TASK INSTRUCTIONS
Using the entries that follow, collect the lines where the word "fblocks" appears.

Stored data entries
......

Lemma mem_read_all l n : n = zlen l -> mem_read l 0 n = Some l.
Proof.
  intros ->. unfold mem_read. rewrite (proj2 (Z.leb_le _ _)), (proj2 (Z.leb_le _ _)) by lia.
  rewrite (proj2 (Z.leb_le _ _)) by lia. cbn [andb]. by rewrite drop_0, Nat2Z.id, firstn_all.
Qed.

Lemma mem_read_take l k n : n = k -> 0 <= k <= zlen l -> mem_read l 0 n = Some (take (Z.to_nat k) l).
Proof.
  intros -> ?. unfold mem_read. rewrite (proj2 (Z.leb_le 0 0)), (proj2 (Z.leb_le 0 k)) by lia.
  rewrite (proj2 (Z.leb_le _ _)) by lia. done.
Qed.

Lemma mem_read_drop l k n : 0 <= k <= zlen l -> n = zlen l - k -> mem_read l k n = Some (drop (Z.to_nat k) l).
Proof.
  intros ? ->. unfold mem_read. rewrite (proj2 (Z.leb_le 0 k)), (proj2 (Z.leb_le 0 _)) by lia.
  rewrite (proj2 (Z.leb_le _ _)) by lia. cbn [andb]. rewrite firstn_all2; [done|].
  rewrite length_drop. lia.
Qed.

(** What [sec_buff_write] returns: the bytes of the last copy after a wrap. *)
Definition write_ret (inp len size : Z) : Z :=
  if inp + len <=? size then len else inp + len - size.

Lemma write_loop_done fuel b inp N bs cnt left :
  left <= 0 -> sec_write_loop (S fuel) b inp N bs cnt left = Some (cnt, inp, b).
Proof. intros. cbn. destruct (Z.ltb_spec 0 left); [lia|done]. Qed.
(** [es] are the live headers, [q] the frames they describe. *)
Record pool_wf (h : SHPOOL_HEAD) (data : list Z) (es : list SHPOOL_ELE) (q : list frame) : Prop := {
  wf_T : 0 < tblocks h;
  wf_size : tblocks h * SHPOOL_BLOCK_SIZE <= zlen data;
  wf_eles : zlen (eles h) = SHPOOL_MAX_ELE;
  wf_head : 0 <= head h < SHPOOL_MAX_ELE;
  wf_count : 0 <= count h <= SHPOOL_MAX_ELE;
  wf_tail : tail h = (head h + count h) mod SHPOOL_MAX_ELE;
  wf_es : zlen es = count h;
  wf_live : circ_holds SHPOOL_MAX_ELE (eles h) (head h) es;
  wf_fbstart : 0 <= fbstart h < tblocks h;
  wf_chain : chain (tblocks h) ((fbstart h + fblocks h) mod tblocks h) es (fbstart h);
  wf_fblocks : 0 <= fblocks h;
  wf_total : fblocks h + blocks_of es = tblocks h;
  wf_frames : Forall2 (ele_holds (tblocks h) data) es q
}.

(** Between two calls there is a free slot in the ring and a free block. *)
Definition pool_rep (h : SHPOOL_HEAD) (data : list Z) (q : list frame) : Prop :=
  (exists es, pool_wf h data es q) /\ count h < SHPOOL_MAX_ELE /\ 0 < fblocks h.

Section Facts.
Implicit Types (h : SHPOOL_HEAD) (data : list Z) (es : list SHPOOL_ELE) (q : list frame).

Lemma max_ele_pos : 0 < SHPOOL_MAX_ELE.
Proof. done. Qed.

Lemma nblocks_pos len : 0 <= len -> 1 <= nblocks len.
Proof.
  intros. unfold nblocks, SHPOOL_BLOCK_SIZE.
  destruct (decide (len = 0)) as [->|]; [done|].
  pose proof (Z.quot_pos (len - 1) 512). lia.
Qed.

Lemma nblocks_bound len : 0 <= len -> len <= nblocks len * SHPOOL_BLOCK_SIZE.
Proof.
  intros. unfold nblocks, SHPOOL_BLOCK_SIZE.
  destruct (decide (len = 0)) as [->|]; [done|].
  pose proof (Z.quot_rem' (len - 1) 512). pose proof (Z.rem_bound_pos (len - 1) 512). lia.
Qed.

Lemma frame_blocks_pos f : 1 <= frame_blocks f.
Proof. apply nblocks_pos. lia. Qed.

Lemma total_nonneg q : 0 <= total q.
Proof. induction q as [|f q IH]; cbn; [lia|]. pose proof (frame_blocks_pos f). lia. Qed.

Lemma NewerEle_mod cur : 0 <= cur < SHPOOL_MAX_ELE -> NewerEle cur = (cur + 1) mod SHPOOL_MAX_ELE.
Proof.
  intros. unfold NewerEle. cbn zeta. rewrite mod_wrap by (unfold SHPOOL_MAX_ELE in *; lia).
  unfold SHPOOL_MAX_ELE in *. zcase.
Qed.

Lemma OlderEle_mod cur : 0 <= cur < SHPOOL_MAX_ELE -> OlderEle cur = (cur - 1) mod SHPOOL_MAX_ELE.
Proof.
  intros. unfold OlderEle, SHPOOL_MAX_ELE in *. cbn zeta. zcase.
  - assert (cur = 0) as -> by lia. done.
  - rewrite Z.mod_small; lia.
Qed.

Lemma Newer_Older cur : 0 <= cur < SHPOOL_MAX_ELE -> NewerEle (OlderEle cur) = cur.
Proof. intros. unfold OlderEle, SHPOOL_MAX_ELE in *. zcase; unfold NewerEle, SHPOOL_MAX_ELE; zcase. Qed.

Lemma Older_Newer cur : 0 <= cur < SHPOOL_MAX_ELE -> OlderEle (NewerEle cur) = cur.
Proof. intros. unfold NewerEle, SHPOOL_MAX_ELE in *. zcase; unfold OlderEle, SHPOOL_MAX_ELE; zcase. Qed.
(* ===== verification/ShmPoolPacket.v ===== *)
(** * MShmPoolGetPacket

    The packet interface follows the cursor alone: a reader behind the tail reads
    without touching its semaphore, a reader at the tail sleeps on it until the
    producer adds a frame. *)

From S2P Require Import Prelude Memory Sem ShmPool ShmPoolInv ShmPoolSpec ShmPoolThms ShmPoolStream.

(** A reader slot with its semaphore. *)
Definition reader_slot (w : world) (i : Z) (u : SHPOOL_USR) (s : Z) : Prop :=
  sems_ok (sems w) /\ zlen (users (ph w)) <= zlen (sems w) /\
  geti (users (ph w)) i = Some u /\ geti (sems w) i = Some s.

Section Cursor.
Implicit Types (h : SHPOOL_HEAD) (w : world) (q : list frame) (f : frame).

Lemma cursor_live h data q k :
  pool_rep h data q -> 0 <= k < zlen q ->
  (head h + k) mod SHPOOL_MAX_ELE <> tail h /\ tail h <> head h.
Proof.
  intros (-> & ? & ?)%pool_rep_tail Hk. unfold SHPOOL_MAX_ELE in *.
  rewrite !mod_wrap by lia. zcase.
Qed.

(** The test of [pool_restarted] on a reader that has read everything. *)
Lemma restarted_at_tail h data q u :
  pool_rep h data q -> curele u = tail h ->
  pool_restarted u h = (head h =? 0) && (zlen q <? 5).
Proof.
  intros (Ht & ? & ?)%pool_rep_tail Hc. unfold pool_restarted.
  rewrite Hc, (proj2 (Z.leb_le _ _)), andb_true_r by lia.
  destruct (Z.eqb_spec (head h) 0) as [Hh|]; [|done]. cbn [andb].
  assert (Htail : tail h = zlen q) by (rewrite Ht, Hh; apply Z.mod_small; lia).
  unfold MShmDistanceEle. rewrite Htail, Hh.
  replace (Z.abs _) with (zlen q); [done|]. destruct (Z.eqb_spec 0 (zlen q)); [lia|].
  rewrite (proj2 (Z.leb_le 0 (zlen q))) by lia. cbn. lia.
Qed.
Lemma index_inj hd j k :
  0 <= hd < SHPOOL_MAX_ELE -> Z.of_nat j < SHPOOL_MAX_ELE -> Z.of_nat k < SHPOOL_MAX_ELE ->
  ((hd + Z.of_nat j) mod SHPOOL_MAX_ELE =? (hd + Z.of_nat k) mod SHPOOL_MAX_ELE) = (j =? k)%nat.
Proof.
  intros. apply eq_bool_prop_intro. rewrite !Is_true_true, Z.eqb_eq, Nat.eqb_eq.
  rewrite !mod_wrap by lia. zcase.
Qed.

Lemma mv_older_spec hd n k m :
  0 <= hd < SHPOOL_MAX_ELE -> (0 < k)%nat -> Z.of_nat k < SHPOOL_MAX_ELE ->
  mv_older n hd ((hd + Z.of_nat k) mod SHPOOL_MAX_ELE) m =
    ((hd + Z.of_nat (k - n)) mod SHPOOL_MAX_ELE, m + Z.of_nat (n `min` k)).
Proof.
  intros Hhd. revert k m. induction n as [|n IH]; intros k m Hk Hb; cbn [mv_older].
  - rewrite Nat.sub_0_r, Nat.min_0_l. f_equal. lia.
  - destruct k as [|k]; [lia|]. rewrite older_index, index_head by lia.
    destruct (Nat.eqb_spec k 0) as [->|].
    + repeat (first [lia | f_equal]).
    + rewrite IH by lia. repeat (first [lia | f_equal]).
Qed.

Lemma mv_newer_spec hd n k len m :
  0 <= hd < SHPOOL_MAX_ELE -> (k < len)%nat -> Z.of_nat len < SHPOOL_MAX_ELE ->
  mv_newer n ((hd + Z.of_nat len) mod SHPOOL_MAX_ELE) ((hd + Z.of_nat k) mod SHPOOL_MAX_ELE) m =
    ((hd + Z.of_nat (k + n `min` (len - k))) mod SHPOOL_MAX_ELE, m + Z.of_nat (n `min` (len - k))).
Proof.
  intros Hhd. revert k m. induction n as [|n IH]; intros k m Hk Hb; cbn [mv_newer].
  - rewrite Nat.min_0_l, Nat.add_0_r. f_equal. lia.
  - rewrite newer_index, index_inj by lia. destruct (Nat.eqb_spec (S k) len) as [<-|].
    + repeat (first [lia | f_equal]).
    + rewrite IH by lia. repeat (first [lia | f_equal]).
Qed.

(** Back from the oldest frame the loop does not meet the head again. *)
Lemma mv_older_past hd n k m :
  0 <= hd < SHPOOL_MAX_ELE -> Z.of_nat (k + n) < SHPOOL_MAX_ELE ->
  mv_older n hd ((hd - Z.of_nat k) mod SHPOOL_MAX_ELE) m =
    ((hd - Z.of_nat (k + n)) mod SHPOOL_MAX_ELE, m + Z.of_nat n).
Proof.
  intros Hhd. revert k m. induction n as [|n IH]; intros k m Hb; cbn [mv_older].
  - repeat (first [lia | f_equal]).
  - assert (He : OlderEle ((hd - Z.of_nat k) mod SHPOOL_MAX_ELE) =
      (hd - Z.of_nat (S k)) mod SHPOOL_MAX_ELE).
    { rewrite OlderEle_mod by apply Z.mod_pos_bound, max_ele_pos.
      rewrite Zminus_mod_idemp_l. f_equal. lia. }
    rewrite He. destruct (Z.eqb_spec ((hd - Z.of_nat (S k)) mod SHPOOL_MAX_ELE) hd) as [Hx|].
    + exfalso. destruct (Z.le_gt_cases 0 (hd - Z.of_nat (S k))).
      * rewrite Z.mod_small in Hx; lia.
      * rewrite <- (Z_mod_plus_full _ 1), Z.mod_small in Hx; lia.
    + rewrite IH by lia. repeat (first [lia | f_equal]).
Qed.
End Moves.

(** The cursor of reader [i] set to [c]. *)
Definition with_cursor (i c : Z) (w : world) : world :=
  set_ph (alter_user (set_curele c) i (ph w)) w.

Lemma MvUsrPlace_cursor p w u place c n :
  mlock w = 1 -> mc p = true -> php p = true -> geti (users (ph w)) (userno p) = Some u ->
  place <> 0 ->
  (if place <? 0 then mv_older (Z.to_nat (- place)) (head (ph w)) (curele u) 0
   else mv_newer (Z.to_nat place) (tail (ph w)) (curele u) 0) = (c, n) ->
  MShmPoolMvUsrPlace p place w = Ret n (set_places n (with_cursor (userno p) c w)).
Proof.
  intros Hlock Hmc Hph Hu Hp Hmv. unfold MShmPoolMvUsrPlace. rewrite Hmc, Hph. cbn [negb orb].
  erewrite bind_ret; [|unfold lock; rewrite Hlock; reflexivity].
  unfold mv_cursor. erewrite bind_ret.
  2: { erewrite bind_ret; [|unfold get_user; cbn; rewrite Hu; reflexivity].
       erewrite bind_ret; [|reflexivity]. cbn [ph set_mlock].
       destruct (Z.ltb_spec place 0).
       - rewrite Hmv. erewrite bind_ret; [reflexivity|]. unfold set_user. cbn. rewrite Hu. reflexivity.
       - destruct (Z.ltb_spec 0 place); [|lia].
         rewrite Hmv. erewrite bind_ret; [reflexivity|]. unfold set_user. cbn. rewrite Hu. reflexivity. }
  clear -Hlock. cbn. f_equal. unfold with_cursor. destruct w; cbn in *. by subst.
Qed.

(** Moving a cursor that is on a live frame stays on the live frames: it goes
    back by at most the frames before it and forward by at most those up to the
    tail, returns how far it went, and releases the lock. *)
Theorem MvUsrPlace_moves p w q u k place :
  pool_idle w q -> mc p = true -> php p = true ->
  geti (users (ph w)) (userno p) = Some u ->
  curele u = (head (ph w) + Z.of_nat k) mod SHPOOL_MAX_ELE ->
  (place < 0 -> (0 < k <= length q)%nat) -> (0 < place -> (k < length q)%nat) -> place <> 0 ->
  exists moved w', MShmPoolMvUsrPlace p place w = Ret moved w' /\ pool_idle w' q /\
    moved = Z.min (Z.abs place) (if place <? 0 then Z.of_nat k else zlen q - Z.of_nat k) /\
    geti (users (ph w')) (userno p) =
      Some (set_curele ((head (ph w') + (Z.of_nat k + if place <? 0 then - moved else moved))
                          mod SHPOOL_MAX_ELE) u) /\
    places w' = moved.
Proof.
  intros Hidle Hmc Hph Hu Hc Hback Hfwd Hne.
  destruct (pool_rep_tail _ _ _ (proj1 Hidle)) as (Ht & Hhd & Hq).
  assert (Hw : forall c n, pool_idle (set_places n (with_cursor (userno p) c w)) q).
  { intros. split; [by apply pool_rep_users, Hidle|apply Hidle]. }
  destruct (Z.ltb_spec place 0) as [Hneg|Hpos].
  - pose proof (mv_older_spec (head (ph w)) (Z.to_nat (- place)) k 0 Hhd ltac:(lia) ltac:(lia)) as Hmv.
    rewrite <- Hc in Hmv. eexists _, _. split; [|split; [by apply Hw|]].
    + apply (MvUsrPlace_cursor p w u place _ _ (proj2 Hidle) Hmc Hph Hu Hne).
      destruct (Z.ltb_spec place 0); [exact Hmv|lia].
    + split_and!; [lia| |done]. cbn. rewrite (geti_alter_eq _ _ _ _ Hu).
      do 3 f_equal. repeat (first [lia | f_equal]).
  - pose proof (mv_newer_spec (head (ph w)) (Z.to_nat place) k (length q) 0 Hhd ltac:(lia) Hq) as Hmv.
    rewrite <- Hc, <- Ht in Hmv. eexists _, _. split; [|split; [by apply Hw|]].
    + apply (MvUsrPlace_cursor p w u place _ _ (proj2 Hidle) Hmc Hph Hu Hne).
      destruct (Z.ltb_spec place 0); [lia|exact Hmv].
    + split_and!; [lia| |done]. cbn. rewrite (geti_alter_eq _ _ _ _ Hu).
      do 3 f_equal. repeat (first [lia | f_equal]).
Qed.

......

EXERCISE ANSWER
  wf_chain : chain (tblocks h) ((fbstart h + fblocks h) mod tblocks h) es (fbstart h);
  wf_fblocks : 0 <= fblocks h;
  wf_total : fblocks h + blocks_of es = tblocks h;
  (exists es, pool_wf h data es q) /\ count h < SHPOOL_MAX_ELE /\ 0 < fblocks h.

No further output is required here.